## ASSIGNED TASK
The output is the lines below from the one with "- split_and!; [done|done|by" through the one with "End Coherent.", both included, printed exactly and with no other line.

Stored entries
• • •

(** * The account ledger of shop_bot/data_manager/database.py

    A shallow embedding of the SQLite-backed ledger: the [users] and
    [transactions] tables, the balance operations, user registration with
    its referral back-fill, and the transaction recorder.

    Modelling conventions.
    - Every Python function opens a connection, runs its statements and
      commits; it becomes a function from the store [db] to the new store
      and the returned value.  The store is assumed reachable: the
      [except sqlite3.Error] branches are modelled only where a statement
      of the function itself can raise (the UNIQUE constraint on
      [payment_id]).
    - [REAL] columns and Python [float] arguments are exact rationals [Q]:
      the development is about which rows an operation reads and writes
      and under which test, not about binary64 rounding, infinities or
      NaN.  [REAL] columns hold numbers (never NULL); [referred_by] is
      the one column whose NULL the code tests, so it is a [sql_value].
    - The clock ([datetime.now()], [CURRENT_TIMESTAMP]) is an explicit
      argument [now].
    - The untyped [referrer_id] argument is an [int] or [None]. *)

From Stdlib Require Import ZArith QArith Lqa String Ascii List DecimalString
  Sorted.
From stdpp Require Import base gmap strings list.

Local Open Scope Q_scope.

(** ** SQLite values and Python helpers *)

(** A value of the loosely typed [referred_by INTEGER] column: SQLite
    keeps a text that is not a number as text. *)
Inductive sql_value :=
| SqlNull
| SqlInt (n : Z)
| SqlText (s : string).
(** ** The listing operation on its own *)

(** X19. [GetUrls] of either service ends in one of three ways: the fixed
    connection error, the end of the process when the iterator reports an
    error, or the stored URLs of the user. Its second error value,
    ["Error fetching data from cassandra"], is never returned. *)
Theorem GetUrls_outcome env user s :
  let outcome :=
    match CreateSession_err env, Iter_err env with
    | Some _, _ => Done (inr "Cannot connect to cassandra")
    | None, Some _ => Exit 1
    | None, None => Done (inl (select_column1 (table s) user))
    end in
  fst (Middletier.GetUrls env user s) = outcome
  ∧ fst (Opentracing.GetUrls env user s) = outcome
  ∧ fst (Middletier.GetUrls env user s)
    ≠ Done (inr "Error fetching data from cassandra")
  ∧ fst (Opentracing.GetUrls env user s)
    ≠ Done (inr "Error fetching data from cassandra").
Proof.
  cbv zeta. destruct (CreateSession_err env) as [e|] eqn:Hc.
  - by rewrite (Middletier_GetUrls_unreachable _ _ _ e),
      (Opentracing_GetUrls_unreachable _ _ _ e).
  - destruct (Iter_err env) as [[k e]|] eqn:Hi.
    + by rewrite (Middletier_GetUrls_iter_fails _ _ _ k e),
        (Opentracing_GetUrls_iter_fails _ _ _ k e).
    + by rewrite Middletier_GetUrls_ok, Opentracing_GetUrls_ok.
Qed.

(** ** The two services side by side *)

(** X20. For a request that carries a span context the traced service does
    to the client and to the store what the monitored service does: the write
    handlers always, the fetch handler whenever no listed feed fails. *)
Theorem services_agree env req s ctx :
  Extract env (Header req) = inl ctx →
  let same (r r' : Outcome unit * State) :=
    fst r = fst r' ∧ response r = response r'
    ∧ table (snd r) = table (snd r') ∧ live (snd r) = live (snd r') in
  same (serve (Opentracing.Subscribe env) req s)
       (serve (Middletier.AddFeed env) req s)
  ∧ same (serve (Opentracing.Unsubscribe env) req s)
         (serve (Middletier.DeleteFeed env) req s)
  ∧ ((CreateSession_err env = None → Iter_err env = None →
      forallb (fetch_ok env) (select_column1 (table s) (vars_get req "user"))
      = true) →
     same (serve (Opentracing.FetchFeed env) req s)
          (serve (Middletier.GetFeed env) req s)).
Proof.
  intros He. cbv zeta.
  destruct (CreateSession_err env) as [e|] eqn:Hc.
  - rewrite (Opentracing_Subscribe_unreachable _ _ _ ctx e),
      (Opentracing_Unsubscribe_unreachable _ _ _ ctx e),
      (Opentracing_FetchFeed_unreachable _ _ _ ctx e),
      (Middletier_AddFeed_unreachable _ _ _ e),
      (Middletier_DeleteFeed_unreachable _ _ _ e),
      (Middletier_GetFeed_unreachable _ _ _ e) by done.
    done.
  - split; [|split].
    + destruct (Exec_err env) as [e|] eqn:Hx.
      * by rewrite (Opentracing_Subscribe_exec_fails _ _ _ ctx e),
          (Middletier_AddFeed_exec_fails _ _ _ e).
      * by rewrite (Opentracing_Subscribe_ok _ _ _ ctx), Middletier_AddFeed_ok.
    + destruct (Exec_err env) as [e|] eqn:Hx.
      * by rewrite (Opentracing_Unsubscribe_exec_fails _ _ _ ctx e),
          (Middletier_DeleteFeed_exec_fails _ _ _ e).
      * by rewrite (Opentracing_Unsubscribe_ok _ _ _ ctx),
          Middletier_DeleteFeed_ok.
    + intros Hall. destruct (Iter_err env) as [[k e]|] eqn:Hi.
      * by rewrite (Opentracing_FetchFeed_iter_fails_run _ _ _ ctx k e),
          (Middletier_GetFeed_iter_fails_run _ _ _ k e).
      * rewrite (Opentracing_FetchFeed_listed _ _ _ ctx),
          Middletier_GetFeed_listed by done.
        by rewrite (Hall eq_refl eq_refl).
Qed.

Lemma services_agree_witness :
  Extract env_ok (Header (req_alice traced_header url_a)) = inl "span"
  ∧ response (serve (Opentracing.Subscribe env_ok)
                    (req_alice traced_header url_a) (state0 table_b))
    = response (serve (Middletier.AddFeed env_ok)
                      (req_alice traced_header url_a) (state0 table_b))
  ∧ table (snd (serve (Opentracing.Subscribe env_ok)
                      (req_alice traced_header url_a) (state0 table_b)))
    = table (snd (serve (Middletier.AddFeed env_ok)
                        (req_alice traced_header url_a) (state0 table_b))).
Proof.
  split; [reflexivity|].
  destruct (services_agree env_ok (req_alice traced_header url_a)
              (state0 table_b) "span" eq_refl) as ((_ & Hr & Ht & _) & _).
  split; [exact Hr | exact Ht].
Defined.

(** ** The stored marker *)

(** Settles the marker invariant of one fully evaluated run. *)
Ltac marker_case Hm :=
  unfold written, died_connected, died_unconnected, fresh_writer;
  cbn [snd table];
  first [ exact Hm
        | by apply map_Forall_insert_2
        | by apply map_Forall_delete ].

• • •

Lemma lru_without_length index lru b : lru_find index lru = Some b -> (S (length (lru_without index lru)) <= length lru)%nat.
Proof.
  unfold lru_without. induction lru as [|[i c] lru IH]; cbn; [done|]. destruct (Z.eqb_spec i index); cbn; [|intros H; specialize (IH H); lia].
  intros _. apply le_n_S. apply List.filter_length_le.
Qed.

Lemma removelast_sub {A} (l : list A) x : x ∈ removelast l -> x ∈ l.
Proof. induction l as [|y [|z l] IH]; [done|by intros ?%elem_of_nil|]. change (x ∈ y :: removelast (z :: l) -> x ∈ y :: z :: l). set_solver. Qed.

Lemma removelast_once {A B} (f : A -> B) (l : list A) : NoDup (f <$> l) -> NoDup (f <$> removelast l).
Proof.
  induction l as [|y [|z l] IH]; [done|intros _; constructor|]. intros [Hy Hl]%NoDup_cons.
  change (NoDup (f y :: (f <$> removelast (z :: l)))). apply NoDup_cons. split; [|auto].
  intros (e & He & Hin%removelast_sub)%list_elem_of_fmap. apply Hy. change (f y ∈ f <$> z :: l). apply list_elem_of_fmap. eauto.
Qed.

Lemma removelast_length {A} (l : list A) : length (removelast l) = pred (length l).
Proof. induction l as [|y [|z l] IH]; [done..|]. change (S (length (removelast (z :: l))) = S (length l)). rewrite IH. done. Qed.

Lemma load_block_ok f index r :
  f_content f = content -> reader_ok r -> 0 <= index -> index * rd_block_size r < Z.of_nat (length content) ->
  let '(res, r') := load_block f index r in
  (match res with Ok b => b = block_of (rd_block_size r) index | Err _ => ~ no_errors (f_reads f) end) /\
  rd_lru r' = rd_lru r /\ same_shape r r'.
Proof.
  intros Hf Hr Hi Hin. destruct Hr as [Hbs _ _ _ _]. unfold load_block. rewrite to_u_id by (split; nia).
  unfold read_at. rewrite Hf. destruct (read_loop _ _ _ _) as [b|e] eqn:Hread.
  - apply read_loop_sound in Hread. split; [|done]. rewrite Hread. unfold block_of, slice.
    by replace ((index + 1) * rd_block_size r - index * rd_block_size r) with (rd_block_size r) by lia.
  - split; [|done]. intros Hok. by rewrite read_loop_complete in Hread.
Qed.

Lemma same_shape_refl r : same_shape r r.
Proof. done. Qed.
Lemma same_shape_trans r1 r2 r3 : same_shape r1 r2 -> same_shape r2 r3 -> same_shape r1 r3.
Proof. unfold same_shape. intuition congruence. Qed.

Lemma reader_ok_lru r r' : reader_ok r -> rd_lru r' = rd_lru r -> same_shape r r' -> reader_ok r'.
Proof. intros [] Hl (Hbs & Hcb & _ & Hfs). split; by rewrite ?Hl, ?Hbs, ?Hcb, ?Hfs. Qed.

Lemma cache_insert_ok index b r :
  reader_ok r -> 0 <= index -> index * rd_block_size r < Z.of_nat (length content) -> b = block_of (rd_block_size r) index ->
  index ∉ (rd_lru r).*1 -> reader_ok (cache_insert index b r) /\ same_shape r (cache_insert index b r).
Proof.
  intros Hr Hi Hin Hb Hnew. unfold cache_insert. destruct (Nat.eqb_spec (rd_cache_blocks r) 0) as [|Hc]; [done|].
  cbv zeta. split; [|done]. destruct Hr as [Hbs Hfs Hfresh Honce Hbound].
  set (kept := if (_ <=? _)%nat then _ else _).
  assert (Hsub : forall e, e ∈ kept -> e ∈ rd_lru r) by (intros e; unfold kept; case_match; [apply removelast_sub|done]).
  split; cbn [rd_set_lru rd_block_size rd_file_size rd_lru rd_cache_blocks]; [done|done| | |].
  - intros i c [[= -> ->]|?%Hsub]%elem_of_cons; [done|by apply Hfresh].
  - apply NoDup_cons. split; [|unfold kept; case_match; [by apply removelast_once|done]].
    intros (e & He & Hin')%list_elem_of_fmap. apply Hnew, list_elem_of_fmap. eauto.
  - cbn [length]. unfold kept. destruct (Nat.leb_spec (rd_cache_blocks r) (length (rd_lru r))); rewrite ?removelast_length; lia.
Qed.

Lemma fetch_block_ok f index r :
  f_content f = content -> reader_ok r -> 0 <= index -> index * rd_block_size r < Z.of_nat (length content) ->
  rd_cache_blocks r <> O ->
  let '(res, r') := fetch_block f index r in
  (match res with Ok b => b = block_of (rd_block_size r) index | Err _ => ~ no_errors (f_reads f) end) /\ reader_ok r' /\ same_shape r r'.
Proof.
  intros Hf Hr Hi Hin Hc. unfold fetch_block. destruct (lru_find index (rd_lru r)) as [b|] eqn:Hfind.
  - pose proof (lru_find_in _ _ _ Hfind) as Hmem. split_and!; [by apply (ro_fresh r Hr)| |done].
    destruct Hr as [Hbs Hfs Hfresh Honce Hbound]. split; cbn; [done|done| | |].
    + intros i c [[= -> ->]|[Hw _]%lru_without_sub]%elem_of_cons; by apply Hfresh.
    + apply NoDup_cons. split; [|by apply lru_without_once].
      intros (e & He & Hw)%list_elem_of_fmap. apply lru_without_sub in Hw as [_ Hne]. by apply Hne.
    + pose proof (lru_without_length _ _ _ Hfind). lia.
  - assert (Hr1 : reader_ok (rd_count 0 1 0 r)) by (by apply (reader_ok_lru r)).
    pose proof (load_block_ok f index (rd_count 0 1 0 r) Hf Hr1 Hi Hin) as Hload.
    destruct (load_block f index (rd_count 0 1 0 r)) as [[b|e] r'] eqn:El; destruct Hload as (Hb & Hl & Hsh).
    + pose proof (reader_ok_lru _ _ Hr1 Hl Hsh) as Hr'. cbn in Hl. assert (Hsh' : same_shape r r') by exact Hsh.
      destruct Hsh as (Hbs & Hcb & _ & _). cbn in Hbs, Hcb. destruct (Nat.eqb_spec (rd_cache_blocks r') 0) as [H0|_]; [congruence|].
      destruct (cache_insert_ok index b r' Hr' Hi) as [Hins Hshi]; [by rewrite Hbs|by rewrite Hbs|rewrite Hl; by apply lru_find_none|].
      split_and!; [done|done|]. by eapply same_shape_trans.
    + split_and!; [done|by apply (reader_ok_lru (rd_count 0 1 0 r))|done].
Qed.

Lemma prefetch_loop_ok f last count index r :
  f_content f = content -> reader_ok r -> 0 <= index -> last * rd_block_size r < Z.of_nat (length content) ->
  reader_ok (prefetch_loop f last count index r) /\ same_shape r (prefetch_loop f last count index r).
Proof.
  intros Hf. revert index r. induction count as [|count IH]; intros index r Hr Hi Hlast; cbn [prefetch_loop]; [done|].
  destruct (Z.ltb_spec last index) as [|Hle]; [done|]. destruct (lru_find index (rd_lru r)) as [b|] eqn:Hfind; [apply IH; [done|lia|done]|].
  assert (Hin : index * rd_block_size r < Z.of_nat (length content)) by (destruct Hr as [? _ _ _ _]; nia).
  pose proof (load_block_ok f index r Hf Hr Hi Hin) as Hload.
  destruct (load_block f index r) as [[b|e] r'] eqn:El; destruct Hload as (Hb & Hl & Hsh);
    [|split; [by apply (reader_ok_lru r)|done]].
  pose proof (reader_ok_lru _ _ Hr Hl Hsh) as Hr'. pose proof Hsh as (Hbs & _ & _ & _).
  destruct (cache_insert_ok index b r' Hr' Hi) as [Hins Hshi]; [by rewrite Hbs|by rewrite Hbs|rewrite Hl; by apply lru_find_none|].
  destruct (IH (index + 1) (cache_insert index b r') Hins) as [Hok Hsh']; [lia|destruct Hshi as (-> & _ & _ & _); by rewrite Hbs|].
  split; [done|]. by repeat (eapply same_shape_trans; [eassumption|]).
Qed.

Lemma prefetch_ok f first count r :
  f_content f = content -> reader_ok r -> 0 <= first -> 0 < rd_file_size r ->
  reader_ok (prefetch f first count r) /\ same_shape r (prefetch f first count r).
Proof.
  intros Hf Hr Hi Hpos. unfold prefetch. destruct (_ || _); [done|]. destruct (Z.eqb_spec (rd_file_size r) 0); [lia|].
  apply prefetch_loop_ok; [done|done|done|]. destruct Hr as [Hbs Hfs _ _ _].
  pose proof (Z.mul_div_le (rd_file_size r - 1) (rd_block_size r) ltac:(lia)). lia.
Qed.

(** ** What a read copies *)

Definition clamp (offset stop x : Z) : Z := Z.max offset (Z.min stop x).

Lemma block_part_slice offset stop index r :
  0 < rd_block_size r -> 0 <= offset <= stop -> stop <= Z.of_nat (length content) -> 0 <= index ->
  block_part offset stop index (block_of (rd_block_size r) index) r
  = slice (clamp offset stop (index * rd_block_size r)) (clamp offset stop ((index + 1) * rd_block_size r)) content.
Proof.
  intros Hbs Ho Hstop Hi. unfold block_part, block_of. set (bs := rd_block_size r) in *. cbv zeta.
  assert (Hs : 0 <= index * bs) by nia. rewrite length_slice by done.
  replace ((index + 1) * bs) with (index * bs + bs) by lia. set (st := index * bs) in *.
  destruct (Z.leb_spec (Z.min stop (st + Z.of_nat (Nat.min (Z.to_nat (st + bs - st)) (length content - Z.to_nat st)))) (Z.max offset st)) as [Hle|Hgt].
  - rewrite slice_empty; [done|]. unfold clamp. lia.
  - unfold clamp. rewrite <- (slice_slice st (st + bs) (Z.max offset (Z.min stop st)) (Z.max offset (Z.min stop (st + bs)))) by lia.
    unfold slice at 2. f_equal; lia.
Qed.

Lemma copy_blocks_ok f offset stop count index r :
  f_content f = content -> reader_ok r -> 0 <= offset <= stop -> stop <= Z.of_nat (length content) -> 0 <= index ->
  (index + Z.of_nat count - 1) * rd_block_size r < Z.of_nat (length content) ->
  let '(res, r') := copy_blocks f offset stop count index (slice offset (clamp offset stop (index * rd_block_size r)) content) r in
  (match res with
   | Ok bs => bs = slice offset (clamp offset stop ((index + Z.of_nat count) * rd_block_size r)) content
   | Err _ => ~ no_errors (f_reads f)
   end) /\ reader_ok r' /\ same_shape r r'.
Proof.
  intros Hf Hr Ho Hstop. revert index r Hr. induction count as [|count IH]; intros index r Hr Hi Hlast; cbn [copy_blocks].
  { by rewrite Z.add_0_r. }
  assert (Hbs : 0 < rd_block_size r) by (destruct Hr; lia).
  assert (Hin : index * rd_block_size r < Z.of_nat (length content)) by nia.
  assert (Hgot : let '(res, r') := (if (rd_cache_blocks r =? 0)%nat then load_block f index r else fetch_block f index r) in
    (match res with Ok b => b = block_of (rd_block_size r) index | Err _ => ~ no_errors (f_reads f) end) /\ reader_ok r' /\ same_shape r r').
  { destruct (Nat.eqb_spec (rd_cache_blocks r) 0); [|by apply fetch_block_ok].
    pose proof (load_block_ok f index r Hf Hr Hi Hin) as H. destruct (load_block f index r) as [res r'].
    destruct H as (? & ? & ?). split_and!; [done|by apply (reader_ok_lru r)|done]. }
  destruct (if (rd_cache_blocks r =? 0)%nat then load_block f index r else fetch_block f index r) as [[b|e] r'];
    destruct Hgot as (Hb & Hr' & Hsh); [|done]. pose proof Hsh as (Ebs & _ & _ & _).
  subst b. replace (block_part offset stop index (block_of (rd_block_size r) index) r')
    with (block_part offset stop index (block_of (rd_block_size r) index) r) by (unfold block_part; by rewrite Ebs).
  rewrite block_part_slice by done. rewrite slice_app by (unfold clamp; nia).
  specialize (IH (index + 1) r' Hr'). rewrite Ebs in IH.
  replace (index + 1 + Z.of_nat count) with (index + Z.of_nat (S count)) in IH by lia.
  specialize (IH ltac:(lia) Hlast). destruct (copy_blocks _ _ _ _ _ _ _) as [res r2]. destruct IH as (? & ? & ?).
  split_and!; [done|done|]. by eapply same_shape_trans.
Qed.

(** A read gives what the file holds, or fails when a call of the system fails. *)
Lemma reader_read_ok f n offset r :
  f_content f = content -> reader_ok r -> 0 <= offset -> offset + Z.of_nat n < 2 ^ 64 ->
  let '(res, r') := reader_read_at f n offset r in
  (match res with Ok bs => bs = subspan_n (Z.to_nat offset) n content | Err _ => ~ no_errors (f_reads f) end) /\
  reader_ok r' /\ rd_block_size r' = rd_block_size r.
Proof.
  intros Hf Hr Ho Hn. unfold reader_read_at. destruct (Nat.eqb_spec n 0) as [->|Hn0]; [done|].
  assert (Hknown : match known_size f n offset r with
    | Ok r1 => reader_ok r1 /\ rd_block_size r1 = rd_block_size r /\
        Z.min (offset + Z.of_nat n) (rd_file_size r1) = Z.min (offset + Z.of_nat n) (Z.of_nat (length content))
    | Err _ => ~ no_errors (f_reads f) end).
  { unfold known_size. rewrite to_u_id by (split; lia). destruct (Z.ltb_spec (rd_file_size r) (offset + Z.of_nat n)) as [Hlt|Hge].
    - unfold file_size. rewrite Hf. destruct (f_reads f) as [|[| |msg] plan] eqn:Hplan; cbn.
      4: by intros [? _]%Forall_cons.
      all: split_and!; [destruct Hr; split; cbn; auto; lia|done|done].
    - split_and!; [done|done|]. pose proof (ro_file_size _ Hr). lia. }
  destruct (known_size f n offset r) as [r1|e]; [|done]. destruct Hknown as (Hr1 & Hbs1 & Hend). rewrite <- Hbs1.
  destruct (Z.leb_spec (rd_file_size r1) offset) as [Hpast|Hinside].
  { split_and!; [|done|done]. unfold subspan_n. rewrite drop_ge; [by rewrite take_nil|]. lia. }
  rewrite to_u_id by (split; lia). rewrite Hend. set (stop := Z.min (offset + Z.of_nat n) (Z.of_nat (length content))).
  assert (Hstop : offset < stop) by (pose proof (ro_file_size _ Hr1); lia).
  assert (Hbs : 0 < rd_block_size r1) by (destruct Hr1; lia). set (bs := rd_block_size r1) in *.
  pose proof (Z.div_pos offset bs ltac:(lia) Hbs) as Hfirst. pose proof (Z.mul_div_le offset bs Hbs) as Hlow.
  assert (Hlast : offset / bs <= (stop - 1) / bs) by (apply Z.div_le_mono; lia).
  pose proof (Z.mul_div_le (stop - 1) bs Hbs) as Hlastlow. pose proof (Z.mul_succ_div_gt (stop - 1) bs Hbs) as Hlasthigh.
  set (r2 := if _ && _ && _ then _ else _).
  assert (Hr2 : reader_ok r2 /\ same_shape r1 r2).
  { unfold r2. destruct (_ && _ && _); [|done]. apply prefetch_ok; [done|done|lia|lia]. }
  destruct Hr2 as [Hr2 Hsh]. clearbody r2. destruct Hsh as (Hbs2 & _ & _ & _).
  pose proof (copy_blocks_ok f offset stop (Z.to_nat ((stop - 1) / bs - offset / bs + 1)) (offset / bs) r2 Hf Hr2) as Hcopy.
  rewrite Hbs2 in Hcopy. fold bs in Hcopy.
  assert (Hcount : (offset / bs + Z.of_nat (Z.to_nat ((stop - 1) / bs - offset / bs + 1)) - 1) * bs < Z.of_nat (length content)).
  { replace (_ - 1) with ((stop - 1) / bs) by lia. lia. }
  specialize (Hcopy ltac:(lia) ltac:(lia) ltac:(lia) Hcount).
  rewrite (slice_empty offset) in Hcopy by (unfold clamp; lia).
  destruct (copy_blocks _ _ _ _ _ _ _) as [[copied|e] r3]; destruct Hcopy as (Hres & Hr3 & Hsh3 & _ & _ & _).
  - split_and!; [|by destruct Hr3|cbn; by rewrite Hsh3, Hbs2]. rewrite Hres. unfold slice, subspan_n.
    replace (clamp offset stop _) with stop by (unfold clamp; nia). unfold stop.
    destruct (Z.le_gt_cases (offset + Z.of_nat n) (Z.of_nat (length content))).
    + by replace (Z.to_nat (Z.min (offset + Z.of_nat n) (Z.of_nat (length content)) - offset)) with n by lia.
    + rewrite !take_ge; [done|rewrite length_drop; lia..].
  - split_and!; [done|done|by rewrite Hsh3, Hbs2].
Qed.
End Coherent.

• • •

## OUTPUT FOR THIS TASK
  - split_and!; [done|done|by rewrite Hsh3, Hbs2].
Qed.
End Coherent.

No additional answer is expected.